Current Real Estate Valuations – How Fragile is the Real Estate Market? 

This is probably the biggest positive for Real Estate prices being stable going forward. Over the last several years I have written that home prices are essentially at fair market value. My metric for valuation is simple. Take the average home in the 90808, 90815 zip code, which is a $750,000, 3 bedroom 2 bath home with about 1,600sf. Put down 10% on this home at current interest rates and then compare the total payment to the rent. Right now this medium home would have an all in payment of around 4,100-4,200. To compare this payment to rent, multiply the payment by 75% which takes into consideration the tax advantages of home ownership. Rent for this home would be in $3,100 – $3,200, which is very comparable to the payment times 75%. Why is this number important?

In 1990 and 2006, using this metric, I had home valuations 25% and 40% overvalued. Both of these years represented market tops and prices dropped significantly going forward for 5 years into the market bottoms of 1995 and 2011. Homes now, are not fundamentally overvalued, as long as interest rates stay low.

I will reiterate what I have said many times before, homes values will take a hit if interest rates rise. For every 1% increase in rates, a buyers payment goes up by 10%. If rates were to go up 2% then homes might be 20% overvalued. Going forward, I see interest rates potentially a net positive.
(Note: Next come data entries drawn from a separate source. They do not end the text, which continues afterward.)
Lemma prune_fresh now c s : fresh now c s -> fresh now c (pruneAgentRunCache now s).
Proof.
  intros (Hg & Ht & Hw). destruct s as [m st ws ans k]. unfold fresh, pruneAgentRunCache, keep. cbn in *.
  assert (Hw' : jm_wf (filter (fun kv : string * AgentRunSnapshot => negb (AGENT_RUN_CACHE_TTL_MS <? now - ar_ts kv.2) = true) m)).
  { unfold jm_wf, jm_keys in *. eapply sublist_NoDup; [exact Hw|]. apply fmap_sublist, sublist_filter. }
  split_and!; [|done|done]. apply jm_elem_of_get; [done|]. apply list_elem_of_filter. split; [|by apply jm_elem_of_get].
  cbn. rewrite Ht, Z.sub_diag. done.
Qed.

(** The calls that wait for the run. *)
Definition waits_for (runId : string) (w : Waiter) : bool := String.eqb (wt_runId w) runId.


Lemma hears_end now e c w s : ends e = true -> ae_stream e = "lifecycle" -> ae_runId e = wt_runId w -> ar_runId c = wt_runId w -> fresh now c s ->
  exists s1, waiter_hears now e w s = finish (wt_serial w) (Some c) s1 /\ fresh now c s1 /\ waiters s1 = waiters s /\ answers s1 = answers s.
Proof.
  intros He Hl Hr Hc Hf. unfold waiter_hears. rewrite Hl, Hr, String.eqb_refl, He. cbn [negb orb]. unfold getCachedAgentRun. cbv zeta.
  pose proof (prune_fresh _ _ _ Hf) as Hf'. pose proof (proj1 Hf') as Hg. rewrite Hc in Hg. rewrite Hg.
  rewrite String.eqb_refl.
  exists (pruneAgentRunCache now s). split; [done|]. split; [exact Hf'|done].
Qed.

Lemma finish_fresh now c n r s : fresh now c s -> fresh now c (finish n r s).
Proof. unfold finish. by destruct (existsb _ _). Qed.

Lemma hears_all now e c ws s : ends e = true -> ae_stream e = "lifecycle" -> ar_runId c = ae_runId e -> fresh now c s ->
  (forall w, w ∈ ws -> w ∈ waiters s) -> NoDup (wt_serial <$> ws) ->
  let s' := foldl (fun s w => waiter_hears now e w s) s ws in
  answers s' = answers s ++ ((fun w => (wt_serial w, Some c)) <$> keep (waits_for (ae_runId e)) ws) /\
  (forall w, w ∈ waiters s' <-> w ∈ waiters s /\ forall v, v ∈ keep (waits_for (ae_runId e)) ws -> wt_serial v <> wt_serial w).
Proof.
  intros He Hl Hc. cbv zeta. revert s. induction ws as [|w ws IH]; intros s Hf Hin Hnd.
  - cbn. rewrite app_nil_r. split; [done|]. intros v. split; [|by intros [? _]]. intros Hv. split; [done|]. by intros x Hx%not_elem_of_nil.
  - cbn [foldl]. rewrite fmap_cons in Hnd. apply NoDup_cons in Hnd as [Hni Hnd].
    assert (Hws : forall w', w' ∈ ws -> wt_serial w' <> wt_serial w) by (intros w' Hw' E; apply Hni; rewrite <- E; by apply list_elem_of_fmap_2).
    rewrite keep_cons. change (waits_for (ae_runId e) w) with (String.eqb (wt_runId w) (ae_runId e)).
    destruct (String.eqb_spec (wt_runId w) (ae_runId e)) as [Hr|Hr].
    + destruct (hears_end now e c w s) as (s1 & -> & Hf1 & Hw1 & Ha1); [done|done|by rewrite Hr|by rewrite Hc, Hr|done|].
      assert (Hwait : existsb (fun x => (wt_serial x =? wt_serial w)%nat) (waiters s1) = true).
      { apply waits_iff. rewrite Hw1. apply list_elem_of_fmap_2, Hin. by left. }
      assert (Hfin : forall x, x ∈ waiters (finish (wt_serial w) (Some c) s1) <-> x ∈ waiters s /\ wt_serial x <> wt_serial w).
      { intros x. unfold finish. rewrite Hwait. cbn. fold (others (wt_serial w)). rewrite elem_of_keep, Hw1. unfold others. rewrite negb_true_iff, Nat.eqb_neq. tauto. }
      destruct (IH (finish (wt_serial w) (Some c) s1)) as [IA IW]; [by apply finish_fresh| |done|].
      { intros v Hv. apply Hfin. split; [apply Hin; by right|by apply Hws]. }
      split.
      * rewrite IA. unfold finish. rewrite Hwait. cbn. rewrite Ha1, <- (app_assoc _ [_]). done.
      * intros v. rewrite IW, Hfin. split; [intros [[Hv Hd] Ho]|intros [Hv Ho]]; (split; [|]).
        -- done.
        -- intros x [->|Hx]%elem_of_cons; [congruence|by apply Ho].
        -- split; [done|]. intros E. apply (Ho w); [by left|done].
        -- intros x Hx. apply Ho. by right.
    + rewrite hears_other by congruence. apply IH; [done| |done]. intros v Hv. apply Hin. by right.
Qed.

(** When a run ends, the calls that wait for it are answered with the snapshot that was
    just recorded, in their order, and only the others go on waiting; the branch of a call
    that finds no snapshot is never taken. *)
Theorem end_answers_waiters now e s : ends e = true -> ae_stream e = "lifecycle" -> answered_once s -> jm_wf (agentRunCache s) ->
  exists c, ar_runId c = ae_runId e /\ ar_failed c = String.eqb (ae_phase e) "error" /\ ar_ts c = now /\
    answers (agent_event now e s) = answers s ++ ((fun w => (wt_serial w, Some c)) <$> keep (waits_for (ae_runId e)) (waiters s)) /\
    (forall w, w ∈ waiters (agent_event now e s) <-> w ∈ waiters s /\ wt_runId w <> ae_runId e).
Proof.
  intros He Hl Ha Hw. exists (snapshot_of now e s). set (c := snapshot_of now e s).
  assert (Hls : listener now e s = recordAgentRunSnapshot c (s <| agentRunStarts ::= fun m => jm_delete m (ae_runId e) |>)).
  { unfold listener. rewrite Hl, He. cbn [negb String.eqb]. unfold ends in He. destruct (String.eqb_spec (ae_phase e) "start") as [E|]; [|done].
    by rewrite E in He. }
  assert (Hf : fresh now c (listener now e s)).
  { rewrite Hls. split_and!; [exact (jm_get_set_eq _ _ _)|done|]. refine (jm_wf_set _ _ _ _). cbn.
    unfold keep, jm_wf, jm_keys in *. eapply sublist_NoDup; [exact Hw|]. apply fmap_sublist, sublist_filter. }
  assert (Hsame : waiters (listener now e s) = waiters s /\ answers (listener now e s) = answers s) by (by rewrite Hls).
  clear Hls. destruct Hsame as [Hws Has].
  assert (Hnd : NoDup (wt_serial <$> waiters s)).
  { apply (NoDup_app (wt_serial <$> waiters s) (answers s).*1). unfold answered_once in Ha. rewrite Ha. apply NoDup_seq. }
  destruct (hears_all now e c (waiters s) (listener now e s)) as [HA HW]; [done..|by rewrite Hws|done|].
  split_and!; [done..|by rewrite <- Has|]. intros w. unfold agent_event. rewrite HW, Hws. split.
  - intros [Hin Hd]. split; [done|]. intros E. apply (Hd w); [|done]. apply elem_of_keep. split; [|done]. by apply String.eqb_eq.
  - intros [Hin Hd]. split; [done|]. intros v [Hv Hvin]%elem_of_keep E. apply String.eqb_eq in Hv. apply Hd.
    rewrite <- Hv. f_equal. apply list_elem_of_lookup in Hin as [i Hi], Hvin as [j Hj].
    assert (i = j) as ->; [|congruence]. eapply NoDup_lookup; [exact Hnd| |]; rewrite list_lookup_fmap; [by rewrite Hi|by rewrite Hj, <- E].
Qed.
Rates are right around 4%. It is likely that they will stay there or be slightly lower during the next year.

Summary

After I look at all of the pros and cons listed above. The only major con that will overwhelm the Real Estate market will be buyers loosing their jobs and not having a steady income. This will happen if jobs and industry have to shut down for more than 2 months. If this is just a 2-3 month slowdown in production, then deferred demand will come back after the dust settles. This happened after Sept 11, 2001. People were glued to their televisions for several months. After the news repeated itself and people got bored with the news, December, which is traditionally very slow was gangbusters.

So then the question is….. Will the coronavirus be somewhat contained in the next 2-3 months and can all get back to work? Or will it be a prolonged 12-18 month issue? If we can get back to work after a 2 month assessment, all should be well. If this extends beyond 3 months, we may see the market soften into 2021. But as we speak buyers are not walking away from their escrows and I think I just lost out on a deal for my buyer competing against 5 other offers, even though we bid $42,000 over list. So coronavirus be damned, people are still buying homes.